SDS-PAGE and Western blot analyses of purified hIGF-1-Fc from N. benthamiana. (a) SDS-PAGE analysis of 2 µg of purified hIGF-1-Fc under non-reducing (NR) and reducing (R) conditions. (b) Immunoblot of the same purified sample, probed with an anti-human IgG HRP-conjugated antibody. Lanes NR and R represent non-reducing and reducing conditions, respectively. Red arrows indicate the molecular weights of the hIGF-1-Fc monomer and dimer, as predicted from the canonical sequence.
The apparent molecular weight of hIGF-1-Fc (~70 kDa) on SDS-PAGE gel was slightly higher than the calculated theoretical mass of the unglycosylated dimer (~64 kDa), suggesting the presence of post-translational modifications such as N-glycosylation. To confirm and characterize these modifications, LC-MS-based glycoprofiling was performed.
3.3. Glycoprofiling Analysis of Plant-Produced hIGF-1-Fc
Mass spectrometry analysis confirmed that N-glycosylation was a major post-translational modification contributing to the observed mass shift. From the MS data, multiple glycans were detected at the N229 position, a common glycosylation site in the Fc region. The corresponding peptide, EEQYNSTYR, was found to be attached to different plant-derived glycoforms. The glycosylated species were observed at around 11.5–12.4 min, and its mass difference was calculated for glycan types. Around 63% of the molecule was glycosylated. The glycans detected at this site included GnMXF, GnGnXF, and MMXF (Figure 4 and Supplementary Table S2). Meanwhile, the non-glycosylated peptide was detected at 12.39 min.
Figure 4.
N-glycosylation analysis at N229 position of hIGF-1-FC. Chromatogram of EEQYNSTYR peptide showing peaks of different plant N-glycan attachments (a). Non-glycosylated peak was eluted at 12.39 min, while glycosylated peaks were eluted faster between 11.9–12.40 min. MS spectrum of glycosylated mass from 1107–1383 m/z. The peaks corresponding to GnGnXF, GnMXF, MMXF, and non-glycosylated forms are shown in blue, green, brown, and gray, respectively (b). Among 63.1% glycosylated peptides, GnMXF, GnGnXF, and MMXF were major forms of attached N-glycans.

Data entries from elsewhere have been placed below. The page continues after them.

(* ===== verification/AclFacts.v ===== *)
(** * Facts about descriptors

    Bits through a table, reads and writes in a buffer that is split, and what the
    stores of an entry leave behind. *)

From S2P Require Import Prelude Acl.
Import Errno.

(** ** Tables of bits *)

(** A table of single bits: the places of the bits of each pair. *)
Definition bit_table (table : list (Z * Z)) : Prop :=
  Forall (fun '(a, b) => a = 2 ^ Z.log2 a /\ b = 2 ^ Z.log2 b /\ 0 < a /\ 0 < b) table.

Definition mask (table : list (Z * Z)) : Z := fold_right (fun p y => Z.lor p.1 y) 0 table.

Lemma land_bit_zero x a : 0 < a -> a = 2 ^ Z.log2 a -> (Z.land x a =? 0) = negb (Z.testbit x (Z.log2 a)).
Proof.
  intros Ha E. pose proof (Z.log2_nonneg a) as Hl. set (k := Z.log2 a) in *. rewrite E.
  destruct (Z.testbit x k) eqn:T; simpl.
  - apply Z.eqb_neq. intros Z0. apply (f_equal (fun z => Z.testbit z k)) in Z0.
    rewrite Z.land_spec, T, Z.pow2_bits_true, Z.bits_0 in Z0 by lia. done.
  - apply Z.eqb_eq. apply Z.bits_inj'. intros n Hn. rewrite Z.land_spec, Z.bits_0.
    destruct (decide (n = k)) as [->|Hne]; [by rewrite T|].
    rewrite Z.pow2_bits_false by lia. apply andb_false_r.
Qed.

Lemma translate_bits table x : bit_table table -> forall y n, 0 <= n ->
  Z.testbit (fold_left (fun y '(a, b) => if Z.land x a =? 0 then y else Z.lor y b) table y) n
  = Z.testbit y n || existsb (fun '(a, b) => Z.testbit x (Z.log2 a) && (Z.log2 b =? n)) table.
Proof.
  intros Ht. induction table as [|[a b] table IH]; intros y n Hn; simpl; [by rewrite orb_false_r|].
  apply Forall_cons_1 in Ht as [Hab Ht']. destruct Hab as (Ea & Eb & Ha & Hb).
  rewrite IH by done. rewrite land_bit_zero by done.
  destruct (Z.testbit x (Z.log2 a)); simpl; [|done].
  rewrite Z.lor_spec, <- orb_assoc. f_equal. f_equal.
  rewrite Eb at 1. rewrite Z.pow2_bits_eqb by apply Z.log2_nonneg. done.
Qed.

Lemma mask_bits table n : bit_table table -> 0 <= n ->
  Z.testbit (mask table) n = existsb (fun '(a, _) => Z.log2 a =? n) table.
Proof.
  intros Ht Hn. induction table as [|[a b] table IH]; simpl; [apply Z.bits_0|].
  apply Forall_cons_1 in Ht as [Hab Ht']. destruct Hab as (Ea & Eb & Ha & Hb).
  rewrite Z.lor_spec, IH by done. f_equal.
  rewrite Ea at 1. by rewrite Z.pow2_bits_eqb by apply Z.log2_nonneg.
Qed.

(** Distinct places on both sides. *)
Definition distinct (table : list (Z * Z)) : Prop :=
  NoDup (map (fun p => Z.log2 p.1) table) /\ NoDup (map (fun p => Z.log2 p.2) table).

Lemma elem_by_place (f : Z * Z -> Z) table p q :
  NoDup (map f table) -> In p table -> In q table -> f p = f q -> p = q.
Proof.
  intros Hnd Hp Hq E. apply list_elem_of_In, list_elem_of_lookup in Hp as [i Hi], Hq as [j Hj].
  assert (i = j) as ->; [|congruence].
  apply (NoDup_lookup _ i j (f p) Hnd); rewrite list_lookup_fmap; [by rewrite Hi|by rewrite Hj, E].
Qed.

Lemma translate_true table x n : bit_table table -> 0 <= n ->
  Z.testbit (translate table x) n = true <->
  exists a b, In (a, b) table /\ Z.testbit x (Z.log2 a) = true /\ Z.log2 b = n.
Proof.
  intros Ht Hn. unfold translate. rewrite translate_bits, Z.bits_0 by done. simpl.
  rewrite existsb_exists. split.
  - intros ([a b] & Hin & Hb). apply andb_true_iff in Hb as [Hx Eb]. apply Z.eqb_eq in Eb. eauto.
  - intros (a & b & Hin & Hx & Eb). exists (a, b). split; [done|]. rewrite Hx. by apply Z.eqb_eq.
Qed.

Lemma bit_table_swap table : bit_table table -> bit_table (swap_table table).
Proof. intros Ht. apply Forall_map. eapply Forall_impl; [|exact Ht]. intros [a b]; simpl. tauto. Qed.

(** What goes through a table and back is what the table knows. *)
Lemma translate_back table x : bit_table table -> distinct table ->
  translate (swap_table table) (translate table x) = Z.land x (mask table).
Proof.
  intros Ht [N1 N2]. apply Z.bits_inj'. intros n Hn. apply Bool.eq_iff_eq_true.
  rewrite translate_true by (done || by apply bit_table_swap).
  rewrite Z.land_spec, mask_bits, andb_true_iff, existsb_exists by done. split.
  - intros (b & a & Hin & Hb & E). apply in_map_iff in Hin as ([a' b'] & [= <- <-] & Hin).
    apply translate_true in Hb as (a2 & b2 & Hin2 & Hx & Eb); [|done|apply Z.log2_nonneg].
    assert ((a2, b2) = (a', b')) as [= -> ->] by (by apply (elem_by_place (fun p => Z.log2 p.2) table)).
    split; [by rewrite <- E|]. exists (a', b'). split; [done|]. by apply Z.eqb_eq.
  - intros (Hx & [a b] & Hin & E). apply Z.eqb_eq in E. exists b, a. split; [|split; [|done]].
    + apply in_map_iff. by exists (a, b).
    + apply translate_true; [done|apply Z.log2_nonneg|]. exists a, b. by rewrite E.
Qed.

Lemma translate_fold_nonneg table x : bit_table table -> forall y, 0 <= y ->
  0 <= fold_left (fun y '(a, b) => if Z.land x a =? 0 then y else Z.lor y b) table y.
Proof.
  intros Ht. induction table as [|[a b] table IH]; intros y Hy; simpl; [done|].
  apply Forall_cons_1 in Ht as [(? & ? & ? & ?) Ht']. apply IH; [done|].
  destruct (_ =? _); [done|]. apply Z.lor_nonneg. lia.
Qed.

Lemma translate_bound table x k : bit_table table -> 0 <= k ->
  Forall (fun p => Z.log2 p.2 < k) table -> 0 <= translate table x < 2 ^ k.
Proof.
  intros Ht Hk Hb. assert (0 <= translate table x) as H0 by (by apply translate_fold_nonneg).
  split; [done|]. destruct (decide (translate table x = 0)) as [->|Hne]; [apply Z.pow_pos_nonneg; lia|].
  apply Z.log2_lt_pow2; [lia|].
  assert (Z.testbit (translate table x) (Z.log2 (translate table x)) = true) as Hl by (apply Z.bit_log2; lia).
  apply translate_true in Hl as (a & b & Hin & _ & E); [|done|apply Z.log2_nonneg].
  rewrite <- E. rewrite List.Forall_forall in Hb. by apply (Hb (a, b)).
Qed.

Lemma rights_bits : bit_table rights_table.
Proof. unfold bit_table. repeat constructor; vm_compute; done. Qed.
Lemma flags_bits : bit_table flag_table.
Proof. unfold bit_table. repeat constructor; vm_compute; done. Qed.
Lemma rights_distinct : distinct rights_table.
Proof. split; apply (bool_decide_unpack _); by vm_compute. Qed.
Lemma flags_distinct : distinct flag_table.
Proof. split; apply (bool_decide_unpack _); by vm_compute. Qed.

(** ** Buffers in two parts *)

Lemma rd_app n k (a b : list Z) : rd n (length a + k) (a ++ b) = rd n k b.
Proof.
  unfold rd. rewrite length_app, drop_app_ge by lia. replace (length a + k - length a)%nat with k by lia.
  destruct (Nat.leb_spec (k + n) (length b)), (Nat.leb_spec (length a + k + n) (length a + length b)); (done || lia).
Qed.

Lemma rd_bytes_app n k (a b : list Z) : rd_bytes n (length a + k) (a ++ b) = rd_bytes n k b.
Proof.
  unfold rd_bytes. rewrite length_app, drop_app_ge by lia. replace (length a + k - length a)%nat with k by lia.
  destruct (Nat.leb_spec (k + n) (length b)), (Nat.leb_spec (length a + k + n) (length a + length b)); (done || lia).
Qed.

Lemma rd_some n k (b : list Z) : (k + n <= length b)%nat -> rd n k b = Some (le_value (take n (drop k b))).
Proof. intros Hl. unfold rd. destruct (Nat.leb_spec (k + n) (length b)); (done || lia). Qed.

Lemma rd_bytes_some n k (b : list Z) : (k + n <= length b)%nat -> rd_bytes n k b = Some (take n (drop k b)).
Proof. intros Hl. unfold rd_bytes. destruct (Nat.leb_spec (k + n) (length b)); (done || lia). Qed.

Lemma wr_some k bs (b : list Z) : (k + length bs <= length b)%nat -> wr k bs b = Some (splice k bs b).
Proof. intros Hl. unfold wr. destruct (Nat.leb_spec (k + length bs) (length b)); (done || lia). Qed.

Lemma wr_app k bs (a b : list Z) : wr (length a + k) bs (a ++ b) = app a <$> wr k bs b.
Proof.
  unfold wr. rewrite length_app.
  destruct (Nat.leb_spec (k + length bs) (length b)),
    (Nat.leb_spec (length a + k + length bs) (length a + length b)); try lia; [|done].
  simpl. f_equal. rewrite <- (app_nil_r b) at 1. rewrite splice_mid by lia. by rewrite app_nil_r.
Qed.

(** A number that was stored. *)
Lemma rd_le n (x : Z) (b : list Z) : 0 <= x < 256 ^ Z.of_nat n -> rd n 0 (le_bytes n x ++ b) = Some x.
Proof.
  intros Hx. rewrite rd_some by (rewrite length_app, length_le_bytes; lia). rewrite drop_0.
  rewrite take_app_length' by (by rewrite length_le_bytes). rewrite le_value_bytes, Z.mod_small; done.
Qed.

Lemma rd_words_app count k (a b : list Z) : rd_words count (length a + k) (a ++ b) = rd_words count k b.
Proof.
  revert k. induction count as [|count IH]; intros k; simpl; [done|].
  rewrite rd_app. destruct (rd 4 k b); simpl; [|done]. rewrite <- Nat.add_assoc, IH. done.
Qed.

Definition is_word (w : Z) : Prop := 0 <= w < 2 ^ 32.

Lemma rd_words_le ws (b : list Z) : Forall is_word ws ->
  rd_words (length ws) 0 (concat (map (le_bytes 4) ws) ++ b) = Some ws.
Proof.
  intros Hw. induction ws as [|w ws IH]; [done|]. apply Forall_cons_1 in Hw as [Hw Hws]. simpl length.
  change (concat (map (le_bytes 4) (w :: ws))) with (le_bytes 4 w ++ concat (map (le_bytes 4) ws)).
  cbn [rd_words]. rewrite <- app_assoc, (rd_le 4) by exact Hw. cbn [mbind option_bind].
  change (0 + 4)%nat with (length (le_bytes 4 w) + 0)%nat. rewrite rd_words_app, IH by done. done.
Qed.

(** Putting words into the order they have changes nothing. *)
Lemma endianize_words_same count k (b : list Z) :
  (k + 4 * count <= length b)%nat -> Forall is_byte b -> endianize_words count k b = Some b.
Proof.
  revert k. induction count as [|count IH]; intros k Hl Hb; cbn [endianize_words]; [done|].
  rewrite rd_some by lia. cbn [mbind option_bind].
  assert (length (take 4 (drop k b)) = 4%nat) as H4 by (rewrite length_take, length_drop; lia).
  rewrite <- H4 at 1. rewrite le_bytes_value by (apply Forall_take, Forall_drop; done).
  rewrite wr_some by lia. cbn [mbind option_bind].
  assert (splice k (take 4 (drop k b)) b = b) as ->; [|apply IH; (done || lia)].
  unfold splice. rewrite H4, <- drop_drop, take_drop. apply take_drop.
Qed.

(** ** SIDs and entries on the wire *)

Definition wf_sid (s : ntsid) : Prop :=
  is_byte (sid_kind s) /\ 0 <= sid_authcount s <= 16 /\
  length (sid_authority s) = 6%nat /\ Forall is_byte (sid_authority s) /\
  length (sid_authorities s) = 16%nat /\ Forall is_word (sid_authorities s).

Definition subs (s : ntsid) : nat := Z.to_nat (sid_authcount s).

(** [MS-DTYP] 2.4.2.2 *)
Definition sid_wire (s : ntsid) : list Z :=
  sid_kind s :: sid_authcount s :: sid_authority s ++ concat (map (le_bytes 4) (take (subs s) (sid_authorities s))).

(** The same SID with zeros after its authorities. *)
Definition canon (s : ntsid) : ntsid :=
  Ntsid (sid_kind s) (sid_authcount s) (sid_authority s)
    (take (subs s) (sid_authorities s) ++ replicate (16 - subs s) 0).

(** [MS-DTYP] 2.4.4.2 *)
Definition ace_image (ty flags rights : Z) (s : ntsid) : list Z :=
  [u8 ty; u8 flags] ++ le_bytes 2 (Z.of_nat (NTACE_LEN + (NTSID_LEN + 4 * subs s)))
  ++ le_bytes 4 rights ++ sid_wire s.

Lemma length_words ws : length (concat (map (le_bytes 4) ws)) = (4 * length ws)%nat.
Proof.
  induction ws as [|w ws IH]; [done|]. cbn [map concat]. rewrite length_app, IH, length_le_bytes.
  simpl length. lia.
Qed.

Lemma words_bytes ws : Forall is_byte (concat (map (le_bytes 4) ws)).
Proof. induction ws as [|w ws IH]; [constructor|]. cbn [map concat]. apply Forall_app; auto using le_bytes_byte. Qed.

Lemma subs_le s : wf_sid s -> (subs s <= 16)%nat.
Proof. unfold subs. intros (_ & ? & _). lia. Qed.

Lemma length_sid_image s : wf_sid s -> length (sid_image s) = MAXSIDLEN.
Proof. intros (_ & _ & H6 & _ & H16 & _). unfold sid_image. cbn [length]. rewrite length_app, length_words, H6, H16. done. Qed.

Lemma length_sid_wire s : wf_sid s -> length (sid_wire s) = (NTSID_LEN + 4 * subs s)%nat.
Proof.
  intros Hs. pose proof (subs_le s Hs). destruct Hs as (_ & _ & H6 & _ & H16 & _). unfold sid_wire. cbn [length].
  rewrite length_app, length_words, H6, length_take, H16. unfold NTSID_LEN. lia.
Qed.

Lemma sid_image_split s : wf_sid s ->
  sid_image s = sid_wire s ++ concat (map (le_bytes 4) (drop (subs s) (sid_authorities s))).
Proof.
  intros Hs. unfold sid_image, sid_wire. cbn [app]. do 2 f_equal. rewrite <- app_assoc. f_equal.
  rewrite <- concat_app, <- map_app, take_drop. done.
Qed.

3.4. Bioactivity of Plant-Produced hIGF-1-Fc in Mammalian Cell Line
An MTT assay was performed to evaluate the in vitro proliferative activity of plant-produced hIGF-1-Fc in the human breast cancer cell line (MCF-7) and compared to the control Fc fragment. This assay measures the reduction of MTT by metabolically active cells to form insoluble formazan crystals, which are dissolved for absorbance reading to quantify cell proliferation. As shown in Figure 5, treatment with plant-produced hIGF-1-Fc significantly enhanced MCF-7 cell proliferation in a dose-dependent manner (p < 0.05) (Supplementary Tables S3 and S5). A notable increase in fold induction was observed at concentrations ranging from 0.001 ng/mL to 10,000 ng/mL. Dose–response analysis yielded an EC50 value of approximately 6.765 ng/mL for the plant-derived hIGF-1 fusion protein. These results demonstrated the potency of hIGF-1-Fc in stimulating breast cancer cell proliferation.
Figure 5.
Dose–response curve of plant-produced hIGF-1-Fc fusion protein in a cell proliferation assay. Increased proliferation of MCF-7 cells was observed with hIGF-1-Fc treatment as compared to the Fc fragment control. Experiments were performed in triplicate, and data are expressed as mean ± SD. * p < 0.05 indicates statistical significance.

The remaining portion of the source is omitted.